(** The items of an array, from the first one to the closing bracket. *)
Lemma array_items_encoded l :
  Forall (fun v => portable v = true /\ reads o v) l ->
  l <> [] ->
  forall items, mapM (encode_with o) l = Ok items ->
  forall n rest,
    String.length (String.concat ", " items) < n ->
    array_items n (String.concat ", " items ++ "]" ++ rest) = Ok (l, rest).
Proof.
  induction 1 as [|v l [Hp Hv] Hl IH]; [congruence|].
  intros _ items Hitems n rest Hn. simpl in Hitems.
  destruct (encode_with o v) as [s|] eqn:Es; [|discriminate].
  destruct (mapM (encode_with o) l) as [more|] eqn:Em; [|discriminate].
  injection Hitems as <-.
  destruct n as [|m]; [lia|].
  destruct l as [|v2 l].
  - injection Em as <-. cbn [String.concat] in *.
    apply array_items_last. apply (Hv s Es); [reflexivity | lia].
  - assert (Hne : v2 :: l <> []) by discriminate.
    specialize (IH Hne).
    destruct more as [|s2 more2];
      [simpl in Em; destruct (encode_with o v2); [|discriminate];
       destruct (mapM (encode_with o) l); discriminate|].
    specialize (IH (s2 :: more2) eq_refl).
    assert (Es2 : encode_with o v2 = Ok s2).
    { simpl in Em. destruct (encode_with o v2); [|discriminate].
      destruct (mapM (encode_with o) l); [|discriminate]. congruence. }
    inversion Hl as [|? ? [Hp2 _] _]; subst.
    destruct (encoded_head v2 s2 Hp2 Es2) as (c & t & Ehead & Hc).
    destruct (concat_head ", " s2 more2 c t Ehead) as (t' & Etail).
    change (String.concat ", " (s :: s2 :: more2))
      with (s ++ ", " ++ String.concat ", " (s2 :: more2)) in *.
    rewrite !length_append in Hn. cbn [String.length] in Hn.
    rewrite !append_assoc. cbn [append].
    rewrite (array_items_more m v _
               (String.concat ", " (s2 :: more2) ++ String "]" rest)).
    + rewrite Etail at 1. cbn [append]. rewrite (skip_ws_value c _ Hc).
      change (String c (t' ++ String "]" rest))
        with (String c t' ++ "]" ++ rest).
      rewrite <- Etail, IH; [reflexivity | lia].
    + apply (Hv s Es); [reflexivity | lia].
Qed.

(** The members of an object, from after the opening quote of the first
    key to the closing brace. *)
Lemma object_items_encoded d :
  Forall (fun kv => portable (snd kv) = true /\ reads o (snd kv)) d ->
  d <> [] ->
  forall items,
    mapM (fun kv =>
            match encode_with o (snd kv) with
            | Ok s => Ok (encode_basestring_ascii (fst kv) ++ ": " ++ s)
            | Raise e => Raise e
            end) d = Ok items ->
  exists body,
    String.concat ", " items = String dquote body
    /\ forall n rest,
         String.length body < n ->
         object_items n (body ++ "}" ++ rest) = Ok (d, rest).
Proof.
  induction 1 as [|[k v] d [Hp Hv] Hd IH]; [congruence|].
  intros _ items Hitems. cbn [fst snd] in *. cbn [mapM] in Hitems.
  cbn [fst snd] in Hitems.
  destruct (encode_with o v) as [s|] eqn:Es; [|discriminate].
  match type of Hitems with match ?m with _ => _ end = _ =>
    destruct m as [more|] eqn:Em; [|discriminate] end.
  injection Hitems as <-.
  pose proof (skip_ws_encoded v s) as Hskip.
  destruct d as [|kv2 d].
  - injection Em as <-. cbn [String.concat].
    exists (escape_chars k ++ String dquote (String ":" (String " " s))).
    split.
    + unfold encode_basestring_ascii. cbn [append].
      now rewrite !append_assoc.
    + intros n rest Hn. rewrite !length_append in Hn.
      cbn [String.length] in Hn.
      destruct n as [|m]; [lia|].
      rewrite !append_assoc. cbn [append].
      apply object_items_last; [now apply Hskip|].
      apply (Hv s Es); [reflexivity | lia].
  - assert (Hne : kv2 :: d <> []) by discriminate.
    destruct (IH Hne more eq_refl) as (body2 & Ebody & Hbody).
    destruct more as [|i2 more2]; [discriminate Ebody|].
    change (String.concat ", " (?a :: i2 :: more2))
      with (a ++ ", " ++ String.concat ", " (i2 :: more2)).
    rewrite Ebody.
    exists (escape_chars k
            ++ String dquote
                 (String ":" (String " "
                    (s ++ String "," (String " " (String dquote body2)))))).
    split.
    + unfold encode_basestring_ascii. cbn [append].
      rewrite !append_assoc. cbn [append]. now rewrite ?append_assoc.
    + intros n rest Hn. rewrite !length_append in Hn.
      cbn [String.length] in Hn. rewrite !length_append in Hn.
      cbn [String.length] in Hn.
      destruct n as [|m]; [lia|].
      rewrite !append_assoc. cbn [append]. rewrite !append_assoc.
      cbn [append].
      rewrite (object_items_more m k _ v (body2 ++ String "}" rest)).
      * change (body2 ++ String "}" rest) with (body2 ++ "}" ++ rest).
        rewrite Hbody; [reflexivity | lia].
      * now apply Hskip.
      * apply (Hv s Es); [reflexivity | lia].
Qed.

Lemma Forall_and_forallb {A} (q : A -> bool) (P : A -> Prop) l :
  Forall (fun x => q x = true -> P x) l -> forallb q l = true ->
  Forall (fun x => q x = true /\ P x) l.
Proof.
  induction 1 as [|x r Hx _ IH]; simpl; intros H; constructor;
    apply andb_true_iff in H as [H1 H2]; auto.
Qed.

__________

Show every line from the entries above in which "Hskip" appears.

## RESPONSE AREA
  pose proof (skip_ws_encoded v s) as Hskip.
      apply object_items_last; [now apply Hskip|].
      * now apply Hskip.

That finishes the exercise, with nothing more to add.